Innovating hyper-accurate cancer treatments

UQ paving the way for new hyper-accurate cancer treatments: An Australian-first research and manufacturing hub at The University of Queensland will lead the design and development of the next-generation of treatments for cancer patients.

The newly created Australian Research Council Hub for Advanced Manufacture of Targeted Radiopharmaceuticals (AMTAR) will become a one-stop-shop for experts and industry to innovate and streamline emerging radiopharmaceutical technologies.

 

Professor Kris Thurecht from UQ’s AIBN.

Hub director, Professor Kris Thurecht from UQ’s Australian Institute for Bioengineering and Nanotechnology and Centre for Advanced Imaging, said AMTAR would cement Australia’s place at the cutting edge of medical innovation and pave the way for manufacturing a new generation of cancer treatments.
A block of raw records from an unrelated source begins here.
(** * The token codec of adonix: [POST /token/encode] and [POST /token/decode]

    A shallow embedding of [src/services/token/token-router.ts].

    The two route handlers are written in a small monad that threads the
    sequence of library calls made so far and the entropy consumed by
    [crypto.randomBytes], and in which a JavaScript exception is an
    outcome of its own.  The pieces of the platform the handlers call are
    modelled as follows:

    - strings are lists of UTF-16 code units, buffers are lists of octets;
    - base64, hex and UTF-8 conversions, [String.prototype.split],
      [JSON.stringify], [btoa] and [atob] are executable definitions;
    - CBC chaining and PKCS#7 padding of ['aes-256-cbc'] are executable
      and follow the streaming [update]/[final] interface of the cipher
      objects; the AES block permutation, HMAC-SHA256, [JSON.parse] and the
      two secrets of [Config] are fields of a [Platform] record. *)

From Stdlib Require Import NArith ZArith Bool String Ascii Lia List.
From Stdlib Require Import DecimalString Btauto.
Import ListNotations.

Local Open Scope N_scope.

Set Warnings "-register-all".
Set Warnings "-notation-overridden".
Set Warnings "-notation-incompatible-prefix".

(** ** Octets and code units *)

Definition bytes := list N.
Definition jsstring := list N.

Definition octet (b : N) : Prop := b < 256.
Definition octets (bs : bytes) : Prop := Forall octet bs.

(** A string literal of the source, as code units. *)
Definition str (s : string) : jsstring :=
  map N_of_ascii (list_ascii_of_string s).

Definition jsstring_eqb (a b : jsstring) : bool :=
  if list_eq_dec N.eq_dec a b then true else false.

(** ** Numbers

    A number is a double.  A finite number other than zero is
    [(-1)^s * m * 2^e] with [m] odd, which names every such double once:
    [m < 2^53], [-1074 <= e] and [m * 2^e < 2^1024]. *)

Module Number.

Inductive number : Type :=
| Zero (negative : bool)
| Finite (negative : bool) (m : positive) (e : Z)
| Infinity (negative : bool)
| NaN.

Definition eqb (x y : number) : bool :=
  match x, y with
  | Zero s, Zero s' => Bool.eqb s s'
  | Finite s m e, Finite s' m' e' =>
      Bool.eqb s s' && (m =? m')%positive && (e =? e')%Z
  | Infinity s, Infinity s' => Bool.eqb s s'
  | NaN, NaN => true
  | _, _ => false
  end.

(** [b^n] by squaring; [1] for a negative [n]. *)
Fixpoint power_pos (b : Z) (n : positive) : Z :=
  match n with
  | xH => b
  | xO n' => let h := power_pos b n' in (h * h)%Z
  | xI n' => let h := power_pos b n' in (b * (h * h))%Z
  end.

Definition power (b n : Z) : Z :=
  match n with
  | Zpos n => power_pos b n
  | _ => 1%Z
  end.

(** [m * 2^e] for any [m], with the zero bits at the end of [m] moved
    into the exponent. *)
Fixpoint odd_part (m : positive) (e : Z) : positive * Z :=
  match m with
  | xO m' => odd_part m' (e + 1)%Z
  | _ => (m, e)
  end.

(** The double [(-1)^s * n * 2^u], where [n < 2^53] or [n = 2^53]. *)
Definition make (negative : bool) (n u : Z) : number :=
  match n with
  | Zpos m =>
      if (1024 <=? Z.log2 n + u)%Z then Infinity negative
      else let (m, e) := odd_part m u in Finite negative m e
  | _ => Zero negative
  end.

(** The double nearest to [p / q], ties to the even one; [p] and [q] are
    positive.  [b] is the binade of the quotient, [2^b <= p / q < 2^(b+1)],
    and [u] the exponent of the unit in the last place of its doubles. *)
Definition round (negative : bool) (p q : Z) : number :=
  let d := (Z.log2 p - Z.log2 q)%Z in
  let b := (if p * power 2 (- d) <? q * power 2 d then d - 1 else d)%Z in
  let u := Z.max (b - 52) (-1074) in
  let num := (p * power 2 (- u))%Z in
  let den := (q * power 2 u)%Z in
  let n := (num / den)%Z in
  let r := (num mod den)%Z in
  let up := ((den <? 2 * r) || ((den =? 2 * r) && Z.odd n))%Z in
  make negative (if up then n + 1 else n)%Z u.

(** The double nearest to [s * 10^x].  A number below [10^-324] is
    nearest to zero and one of [10^309] or more to infinity, which keeps
    the powers of ten small. *)
Definition of_decimal (negative : bool) (s x : Z) : number :=
  if (s <=? 0)%Z then Zero negative
  else if (308 <? x)%Z then Infinity negative
  else if (x + Z.log2 s / 3 + 1 <? -324)%Z then Zero negative
  else round negative (s * power 10 x) (power 10 (- x)).

Definition of_integer (z : Z) : number :=
  of_decimal (z <? 0)%Z (Z.abs z) 0.

(** The integer part of a number, and [0] for a number that is not
    finite. *)
Definition to_integer (x : number) : Z :=
  match x with
  | Finite negative m e =>
      let z := (Zpos m * power 2 e / power 2 (- e))%Z in
      if negative then (- z)%Z else z
  | _ => 0%Z
  end.

(** The least [n] from [n] on with [p / q < 10^n]. *)
Fixpoint magnitude_from (fuel : nat) (p q n : Z) : Z :=
  match fuel with
  | O => n
  | S fuel' =>
      if (p * power 10 (- n) <? q * power 10 n)%Z then n
      else magnitude_from fuel' p q (n + 1)%Z
  end.

(** The [n] with [10^(n-1) <= p / q < 10^n].  As
    [2^(d-1) < p / q < 2^(d+1)] for the [d] below and
    [0.3 < log10 2 < 0.302], the search starts under [n] and has not
    far to go. *)
Definition magnitude (p q : Z) : Z :=
  let d := (Z.log2 p - Z.log2 q)%Z in
  magnitude_from 16 p q ((d - 1) * 3 / 10 - 3)%Z.

(** The decimal of [k] digits nearest to [p / q], where
    [10^(n-1) <= p / q < 10^n]: its [s] and its [n]; [above] is the
    one on the other side of [p / q]. *)
Definition carried (s n k : Z) : Z * Z :=
  if (s =? power 10 k)%Z then (power 10 (k - 1), n + 1)%Z else (s, n).

Definition neighbours (p q n k : Z) : (Z * Z) * (Z * Z) :=
  let t := (n - k)%Z in
  let num := (p * power 10 (- t))%Z in
  let den := (q * power 10 t)%Z in
  let lo := (num / den)%Z in
  let r := (num mod den)%Z in
  if ((den <? 2 * r) || ((den =? 2 * r) && Z.odd lo))%Z
  then (carried (lo + 1) n k, carried lo n k)
  else (carried lo n k, carried (lo + 1) n k).

(** [x] is the double nearest to [s * 10^(n-k)]. *)
Definition fits (x : number) (k : Z) (d : Z * Z) : bool :=
  let (s, n) := d in eqb (of_decimal false s (n - k)) x.

(** The digits of [Number::toString] for the double [x = p / q]: the
    least [k] from [k] on, and the [s] of [k] digits and the [n], such
    that [x] is the double nearest to [s * 10^(n-k)]; of two such [s]
    the one nearer to [x].  Seventeen digits tell any two doubles
    apart. *)
Fixpoint shortest (fuel : nat) (x : number) (p q n : Z) (k : Z)
  : Z * Z * Z :=
  let (near, far) := neighbours p q n k in
  match fuel with
  | O => (near, k)
  | S fuel' =>
      if fits x k near then (near, k)
      else if fits x k far then (far, k)
      else shortest fuel' x p q n (k + 1)%Z
  end.

(** The digits of a positive number. *)
Definition decimal (z : Z) : jsstring :=
  str (NilZero.string_of_uint (N.to_uint (Z.to_N z))).

Definition zeros (n : Z) : jsstring := repeat 48 (Z.to_nat n).

(** Number::toString of [s * 10^(n-k)], where [s] has [k] digits. *)
Definition render (s n k : Z) : jsstring :=
  let digits := decimal s in
  if ((k <=? n) && (n <=? 21))%Z then digits ++ zeros (n - k)
  else if ((0 <? n) && (n <=? 21))%Z then
    firstn (Z.to_nat n) digits ++ 46 :: skipn (Z.to_nat n) digits
  else if ((-6 <? n) && (n <=? 0))%Z then
    48 :: 46 :: zeros (- n) ++ digits
  else
    let exponent :=
      101 :: (if (n - 1 <? 0)%Z then 45 else 43) :: decimal (Z.abs (n - 1)) in
    match digits with
    | [d] => d :: exponent
    | d :: rest => d :: 46 :: rest ++ exponent
    | [] => exponent
    end.

(** The digits of a finite number that is not zero. *)
Definition digits (m : positive) (e : Z) : Z * Z * Z :=
  let p := (Zpos m * power 2 e)%Z in
  let q := (power 2 (- e))%Z in
  shortest 16 (Finite false m e) p q (magnitude p q) 1.

(** Number::toString *)
Definition to_string (x : number) : jsstring :=
  match x with
  | NaN => str "NaN"
  | Zero _ => str "0"
  | Infinity negative =>
      (if negative then str "-" else []) ++ str "Infinity"
  | Finite negative m e =>
      (if negative then str "-" else [])
      ++ let '(s, n, k) := digits m e in render s n k
  end.

End Number.

(** ** Base64 *)

Module Base64.

(** The character of a 6-bit value in the standard alphabet. *)
Definition digit (v : N) : N :=
  let v := v mod 64 in
  if v <? 26 then 65 + v
  else if v <? 52 then 97 + (v - 26)
  else if v <? 62 then 48 + (v - 52)
  else if v =? 62 then 43
  else 47.

(** The table of Node's decoder: the 6-bit value of an octet; the
    URL-safe ['-'] and ['_'] are in it as well. *)
Definition unbase64 (c : N) : option N :=
  if (65 <=? c) && (c <=? 90) then Some (c - 65)
  else if (97 <=? c) && (c <=? 122) then Some (c - 97 + 26)
  else if (48 <=? c) && (c <=? 57) then Some (c - 48 + 52)
  else if (c =? 43) || (c =? 45) then Some 62
  else if (c =? 47) || (c =? 95) then Some 63
  else None.

(** [buf.toString('base64')]: three octets give four characters, the
    last group is padded with ['=']. *)
Fixpoint encode (bs : bytes) : jsstring :=
  match bs with
  | [] => []
  | [a] => [digit (a / 4); digit ((a mod 4) * 16); 61; 61]
  | [a; b] =>
      [digit (a / 4); digit ((a mod 4) * 16 + b / 16);
       digit ((b mod 16) * 4); 61]
  | a :: b :: c :: rest =>
      digit (a / 4) :: digit ((a mod 4) * 16 + b / 16)
      :: digit ((b mod 16) * 4 + c / 64) :: digit (c mod 64)
      :: encode rest
  end.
“Targeted radiopharmaceuticals are a group of drugs that deliver radiation therapy directly to cancer cells and can spare the body from the harsh effects of cancer treatment,” Professor Thurecht said.

“Australia is already recognised as an incubator of innovation in the biotechnology sector and now UQ has an amazing opportunity to be at the forefront of development and innovation for more of these medical devices.”

Created through a $5 million Australian Research Council grant and more than $10 million from partners, AMTAR will innovate and discover across the radiopharmaceutical field, to ensure new technologies can be produced, manufactured and readied for market.

“While the medical technology is still emerging, radiopharmaceuticals represent a multi-billion-dollar industry that is integral to modern healthcare,” Professor Thurecht said.

“There is a significant commercial opportunity where we can enhance the Australian biotechnology sector by manufacturing these products locally and create more jobs for the future.”

AMTAR is a collaboration between UQ, the University of Sydney and multi-national radiopharmaceutical industry partners.

The hub will also feature contributions from Monash University, The University of Nottingham, and University of Tokyo, as well as the Oak Ridge National Laboratory and Memorial Sloan-Kettering Cancer Centre in the US.